I was always taught a business model is essentially a corporate version of a
scientific hypothesis. Meaning it has to be defined and tested in a way that
can be repeated by others

(successful business models can fail if the people using them don't execute
them properly but that's the equivalent of a scientist not reproducing the
environment of an experiment properly)

In the case of Louis C.K. his celebrity filled a very important aspect of the
business model which is "the method by which customers are enticed to pay for
the goods being delivered". Mr. Wilson tries to gloss over that by saying...

"over time, if their work is good, their audience will grow and the
investments they can make and the profits they can make will increase."

But that's not proven by what Louis C.K. did and in fact there's tons of proof
on the internet that shows it isn't the case (it isn't hard to find
undiscovered talent on the internet). Moreover the situation will only get
worse over time. As more people try what Louis C.K. did it will add more noise
to the already noisy internet making the true talent that much harder to find.

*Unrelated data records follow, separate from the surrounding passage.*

(** What is checked before the gas. *)
Definition verify_fields (config : ChainConfig) (header parent : Header) (uncle : bool) (unixNow : Z) : Verdict :=
  reject_if (MaximumExtraDataSize <? len (hd_Extra header)) (ErrExtraTooLong (len (hd_Extra header)))
  (reject_if (negb uncle && (wrapU 64 (wrapS 64 (unixNow + allowedFutureBlockTimeSeconds)) <? hd_Time header)) ErrFutureBlock
  (reject_if (hd_Time header <=? hd_Time parent) errOlderBlockTime
  (let expected := CalcDifficulty config (hd_Time header) parent in
   reject_if (negb (expected =? hd_Difficulty header)) (ErrDifficulty (hd_Difficulty header) expected)
  (reject_if (MaxGasLimit <? hd_GasLimit header) (ErrMaxGasLimit (hd_GasLimit header))
  (reject_if (hd_GasLimit header <? hd_GasUsed header) (ErrGasUsed (hd_GasUsed header) (hd_GasLimit header)) None))))).

Definition verifyHeader (ethash : Ethash) (config : ChainConfig) (header parent : Header) (uncle seal : bool) (unixNow : Z)
    : Go Verdict :=
  match verify_fields config header parent uncle unixNow with
  | Some err => Ret (Some err)
  | None =>
      gas ← verify_gas config header parent;
      match and_then gas (reject_if (negb (hd_Number header - hd_Number parent =? 1)) ErrInvalidNumber None) with
      | Some err => Ret (Some err)
      | None =>
          sealed ← (if seal then verifySeal ethash header false else Ret None);
          Ret (and_then sealed (and_then (VerifyDAOHeaderExtraData config header) (VerifyForkHashes config header uncle)))
      end
  end.

Definition VerifyHeader (ethash : Ethash) (chain : Chain) (header : Header) (seal : bool) (unixNow : Z) : Go Verdict :=
  if bool_decide (PowMode ethash = ModeFullFake) then Ret None
  else
    let number := wrapU 64 (hd_Number header) in
    match GetHeader chain (Header_Hash header) number with
    | Some _ => Ret None
    | None =>
        match GetHeader chain (hd_ParentHash header) (wrapU 64 (number - 1)) with
        | None => Ret (Some ErrUnknownAncestor)
        | Some parent => verifyHeader ethash (chain_config chain) header parent false seal unixNow
        end
    end.

(** The header at [index] of a batch: its parent is the one before it. *)
Definition verifyHeaderWorker (ethash : Ethash) (chain : Chain) (headers : list Header) (seals : list bool) (index : nat) (unixNow : Z)
    : Go Verdict :=
  match headers !! index, seals !! index with
  | Some header, Some seal =>
      let parent :=
        match index with
        | O => GetHeader chain (hd_ParentHash header) (wrapU 64 (wrapU 64 (hd_Number header) - 1))
        | S i => match headers !! i with
                 | Some before => if Header_Hash before =? hd_ParentHash header then Some before else None
                 | None => None
                 end
        end in
      match parent with
      | None => Ret (Some ErrUnknownAncestor)
      | Some parent => verifyHeader ethash (chain_config chain) header parent false seal unixNow
      end
  | _, _ => Panic IndexOutOfRange
  end.

(** The uncles and the headers of the last [n] ancestors. *)
Fixpoint past (chain : Chain) (n : nat) (parent : Hash) (number : Z) (uncles : gset Hash) (ancestors : gmap Hash Header)
    : gset Hash * gmap Hash Header :=
  match n with
  | O => (uncles, ancestors)
  | S n =>
      match GetHeader chain parent number with
      | None => (uncles, ancestors)
      | Some ancestorHeader =>
          let ancestors := <[parent := ancestorHeader]> ancestors in
          if negb (hd_UncleHash ancestorHeader =? EmptyUncleHash) then
            match GetBlock chain parent number with
            | None => (uncles, ancestors)
            | Some ancestor =>
                past chain n (hd_ParentHash ancestorHeader) (wrapU 64 (number - 1))
                  (list_to_set (Header_Hash <$> blk_uncles ancestor) ∪ uncles) ancestors
            end
          else past chain n (hd_ParentHash ancestorHeader) (wrapU 64 (number - 1)) uncles ancestors
      end
  end.

Fixpoint verify_uncles (ethash : Ethash) (config : ChainConfig) (parentHash : Hash) (ancestors : gmap Hash Header) (unixNow : Z)
    (l : list Header) (uncles : gset Hash) : Go Verdict :=
  match l with
  | [] => Ret None
  | uncle :: l =>
      let hash := Header_Hash uncle in
      if decide (hash ∈ uncles) then Ret (Some errDuplicateUncle)
      else if decide (is_Some (ancestors !! hash)) then Ret (Some errUncleIsAncestor)
      else
        match ancestors !! hd_ParentHash uncle with
        | None => Ret (Some errDanglingUncle)
        | Some parent =>
            if hd_ParentHash uncle =? parentHash then Ret (Some errDanglingUncle)
            else
              v ← verifyHeader ethash config uncle parent true true unixNow;
              match v with
              | Some err => Ret (Some err)
              | None => verify_uncles ethash config parentHash ancestors unixNow l ({[hash]} ∪ uncles)
              end
        end
  end.

Definition VerifyUncles (ethash : Ethash) (chain : Chain) (block : Block) (unixNow : Z) : Go Verdict :=
  let header := blk_header block in
  if bool_decide (PowMode ethash = ModeFullFake) then Ret None
  else if maxUncles <? Z.of_nat (length (blk_uncles block)) then Ret (Some errTooManyUncles)
  else if Z.of_nat (length (blk_uncles block)) =? 0 then Ret None
  else
    let '(uncles, ancestors) := past chain 7 (hd_ParentHash header) (wrapU 64 (NumberU64 header - 1)) ∅ ∅ in
    let ancestors := <[Header_Hash header := header]> ancestors in
    verify_uncles ethash (chain_config chain) (hd_ParentHash header) ancestors unixNow (blk_uncles block)
      ({[Header_Hash header]} ∪ uncles).

Definition set_Difficulty (d : Z) (h : Header) : Header :=
  mkHeader (hd_ParentHash h) (hd_UncleHash h) (hd_Coinbase h) (hd_Root h) (hd_TxHash h) (hd_ReceiptHash h) (hd_Bloom h) d
    (hd_Number h) (hd_GasLimit h) (hd_GasUsed h) (hd_Time h) (hd_Extra h) (hd_MixDigest h) (hd_Nonce h) (hd_BaseFee h).

(** [Ethash.Prepare] *)
Definition Prepare_header (chain : Chain) (header : Header) : Header * Verdict :=
  match GetHeader chain (hd_ParentHash header) (wrapU 64 (wrapU 64 (hd_Number header) - 1)) with
  | None => (header, Some ErrUnknownAncestor)
  | Some parent => (set_Difficulty (CalcDifficulty (chain_config chain) (hd_Time header) parent) header, None)
  end.
End pow.

(** ** The two difficulties *)

Section difficulty_facts.
Context `{Externals} `{U : Uint256} `{!Uint256Laws U}.

(** Blocks in order, a difficulty with a bit to spare, and a bomb that fits a word. *)
Record difficulty_fits (time : Z) (parent : Header) : Prop := {
  fits_time : 0 ≤ hd_Time parent ≤ time ∧ time < 2 ^ 64;
  fits_difficulty : 0 ≤ hd_Difficulty parent < 2 ^ 255;
  fits_number : 0 ≤ hd_Number parent < 25000000
}.

Lemma word_small x : is_word x → word x = x.
Proof. intros Hx. by apply Z.mod_small. Qed.

Lemma Add_small x y : 0 ≤ x → 0 ≤ y → x + y < 2 ^ 256 → Add x y = x + y.
Proof. intros. rewrite Add_spec, word_small; unfold is_word; lia. Qed.
Lemma Sub_small x y : 0 ≤ y ≤ x → x < 2 ^ 256 → Sub x y = x - y.
Proof. intros. rewrite Sub_spec, word_small; unfold is_word; lia. Qed.
Lemma Mul_small x y : 0 ≤ x → 0 ≤ y < 2 ^ 256 → x < 2 ^ 256 → x * y < 2 ^ 256 → Mul x y = x * y.
Proof. intros. rewrite Mul_spec, word_small; unfold is_word; [lia|nia|lia|lia]. Qed.

(** The step of the difficulty. *)
Lemma step_small D : 0 ≤ D < 2 ^ 255 →
  FromBig D = D ∧ Rsh D difficultyBoundDivisor = D / DifficultyBoundDivisor ∧ 0 ≤ D / 2048 * 2048 ≤ D ∧ 0 ≤ D / 2048.
Proof.
  intros HD. rewrite FromBig_spec, word_small by (unfold is_word; lia). rewrite Rsh_spec by (unfold is_word; lia || done).
  split_and!; try done; pose proof (Z.mul_div_le D 2048 ltac:(lia)); pose proof (Z.div_pos D 2048 ltac:(lia) ltac:(lia)); lia.
Qed.

Lemma at_least_minimum_small x : is_word x → at_least_minimum x = if x <? MinimumDifficulty then MinimumDifficulty else x.
Proof. intros Hx. unfold at_least_minimum. by rewrite Lt_spec by (done || (unfold is_word, minimumDifficulty; lia)). Qed.

Lemma bomb_small n x : n ≤ 251 → 0 ≤ x < 2 ^ 255 + 2 ^ 246 → bomb_U256 n x = bomb n x.
Proof.
  intros Hn Hx. unfold bomb_U256, bomb. destruct (Z.ltb_spec 1 n); [|done].
  rewrite wrapU_small, Lsh_spec, Z.mul_1_l by (lia || (unfold is_word; lia)).
  assert (0 < 2 ^ (n - 2) ≤ 2 ^ 249) by (split; [apply Z.pow_pos_nonneg; lia|apply Z.pow_le_mono_r; lia]).
  rewrite word_small by (unfold is_word; lia). rewrite Add_small by lia. done.
Qed.

Lemma periods_small parent : 0 ≤ hd_Number parent < 25000000 → periods parent = (hd_Number parent + 1) / expDiffPeriod.
Proof. intros Hn. unfold periods. by rewrite (wrapU_small 64 (hd_Number parent)), wrapU_small by lia. Qed.

Lemma periods_le n : 0 ≤ n < 25000000 → n / expDiffPeriod ≤ 250 ∧ (n + 1) / expDiffPeriod ≤ 251.
Proof. intros. split; apply Z.div_le_upper_bound; unfold expDiffPeriod; lia. Qed.

(** The adjusted difficulty: [k] steps up or down, and at least the minimum. *)
Definition adjusted (D f : Z) : Z := let x := D + D / DifficultyBoundDivisor * f in if x <? MinimumDifficulty then MinimumDifficulty else x.

Lemma adjusted_minimum D f : MinimumDifficulty ≤ adjusted D f.
Proof. unfold adjusted. cbv zeta. destruct (Z.ltb_spec (D + D / DifficultyBoundDivisor * f) MinimumDifficulty); lia. Qed.

Lemma adjusted_agree (neg : bool) D k : 0 ≤ D < 2 ^ 255 → 0 ≤ k ≤ 99 → (neg = false → k ≤ 2) →
  at_least_minimum (if neg then Sub D (Mul (Rsh D difficultyBoundDivisor) k) else Add D (Mul (Rsh D difficultyBoundDivisor) k)) =
    adjusted D (if neg then - k else k) ∧
  0 ≤ adjusted D (if neg then - k else k) < 2 ^ 255 + 2 ^ 246.
Proof.
  intros HD Hk Hneg. destruct (step_small D HD) as (_ & -> & Hm & Hp). unfold adjusted, MinimumDifficulty.
  change DifficultyBoundDivisor with 2048 in *. set (q := D / 2048) in *.
  assert (0 ≤ q * k ≤ D) as Hq by nia. rewrite Mul_small by lia.
  set (x := D + q * (if neg then - k else k)).
  assert (0 ≤ x < 2 ^ 255 + 2 ^ 246) as Hx.
  { unfold x. destruct neg; [lia|]. specialize (Hneg eq_refl). assert (q * k ≤ q * 2) by nia. lia. }
  assert ((if neg then Sub D (q * k) else Add D (q * k)) = x) as ->.
  { unfold x. destruct neg; [rewrite Sub_small by lia; lia|]. unfold x in Hx. by rewrite Add_small by lia. }
  rewrite at_least_minimum_small by (unfold is_word; lia). unfold MinimumDifficulty. split; [done|].
  destruct (Z.ltb_spec x 131072); lia.
Qed.

Lemma homestead_agree time parent : difficulty_fits time parent →
  CalcDifficultyHomesteadU256 time parent = calcDifficultyHomestead time parent.
Proof.
  intros [Ht HD Hn]. unfold CalcDifficultyHomesteadU256, calcDifficultyHomestead. cbv zeta.
  rewrite (proj1 (step_small _ HD)), periods_small, wrapU_small by lia. destruct (periods_le _ Hn) as [_ Hp].
  set (x := (time - hd_Time parent) / 10). assert (0 ≤ x) as Hx by (apply Z.div_pos; lia).
  assert (∃ (neg : bool) k, (if x =? 0 then (1, false) else if 100 <=? x then (99, true) else (x - 1, true)) = (k, neg) ∧
    0 ≤ k ≤ 99 ∧ (neg = false → k ≤ 2) ∧ (if 1 - x <? -99 then -99 else 1 - x) = if neg then - k else k) as (neg & k & -> & Hk & Hneg & ->).
  { destruct (Z.eqb_spec x 0) as [->|]; [exists false, 1; split_and!; done || lia|].
    destruct (Z.leb_spec 100 x); [exists true, 99|exists true, (x - 1)]; split_and!; try done; try lia; destruct (Z.ltb_spec (1 - x) (-99)); lia. }
  destruct (adjusted_agree neg _ k HD Hk Hneg) as [-> Hb]. by apply bomb_small.
Qed.

Lemma frontier_agree time parent : difficulty_fits time parent →
  CalcDifficultyFrontierU256 time parent = calcDifficultyFrontier time parent.
Proof.
  intros [Ht HD Hn]. unfold CalcDifficultyFrontierU256, calcDifficultyFrontier. cbv zeta.
  rewrite (proj1 (step_small _ HD)), periods_small, wrapU_small by lia. destruct (periods_le _ Hn) as [_ Hp].
  set (up := time - hd_Time parent <? DurationLimit). change (time - hd_Time parent <? frontierDurationLimit) with up.
  destruct (adjusted_agree (negb up) _ 1 HD ltac:(lia) ltac:(lia)) as [He Hb].
  assert (Mul (Rsh (hd_Difficulty parent) difficultyBoundDivisor) 1 = Rsh (hd_Difficulty parent) difficultyBoundDivisor) as Hone.
  { destruct (step_small _ HD) as (_ & -> & _ & Hq). change DifficultyBoundDivisor with 2048. pose proof (Z.div_le_upper_bound (hd_Difficulty parent) 2048 (2 ^ 255) ltac:(lia) ltac:(lia)). by rewrite Mul_small, Z.mul_1_r by lia. }
  rewrite !Hone in He.
  assert ((if up then Add (hd_Difficulty parent) (Rsh (hd_Difficulty parent) difficultyBoundDivisor)
           else Sub (hd_Difficulty parent) (Rsh (hd_Difficulty parent) difficultyBoundDivisor)) =
          if negb up then Sub (hd_Difficulty parent) (Rsh (hd_Difficulty parent) difficultyBoundDivisor)
           else Add (hd_Difficulty parent) (Rsh (hd_Difficulty parent) difficultyBoundDivisor)) as -> by by destruct up.
  rewrite He, bomb_small by done.
  assert (adjusted (hd_Difficulty parent) (if negb up then - (1) else 1) =
    if (if up then hd_Difficulty parent + hd_Difficulty parent / DifficultyBoundDivisor
        else hd_Difficulty parent - hd_Difficulty parent / DifficultyBoundDivisor) <? MinimumDifficulty then MinimumDifficulty
    else if up then hd_Difficulty parent + hd_Difficulty parent / DifficultyBoundDivisor
         else hd_Difficulty parent - hd_Difficulty parent / DifficultyBoundDivisor) as <-.
  { unfold adjusted. cbv zeta. destruct up; cbn [negb]; [by rewrite Z.mul_1_r|].
    by replace (hd_Difficulty parent / DifficultyBoundDivisor * - (1)) with (- (hd_Difficulty parent / DifficultyBoundDivisor)) by lia. }
  unfold bomb. destruct (Z.ltb_spec 1 ((hd_Number parent + 1) / expDiffPeriod)); [|done].
  assert (0 < 2 ^ ((hd_Number parent + 1) / expDiffPeriod - 2)) by (apply Z.pow_pos_nonneg; lia).
  pose proof (adjusted_minimum (hd_Difficulty parent) (if negb up then - (1) else 1)). lia.
Qed.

Companies like record labels originally existed because society needed middle
men. People who would pay A&R reps to go to clubs every night and find talent.
Then the label would deliver that talent to the masses. If you really want to
make the Louis C.K. model into a business model everyone can use the question
that needs to be answered is....

"how do you use technology to find the talent and then connect it to people
who want to consume it?"

And Louis C.K.'s experiment does nothing to answer that.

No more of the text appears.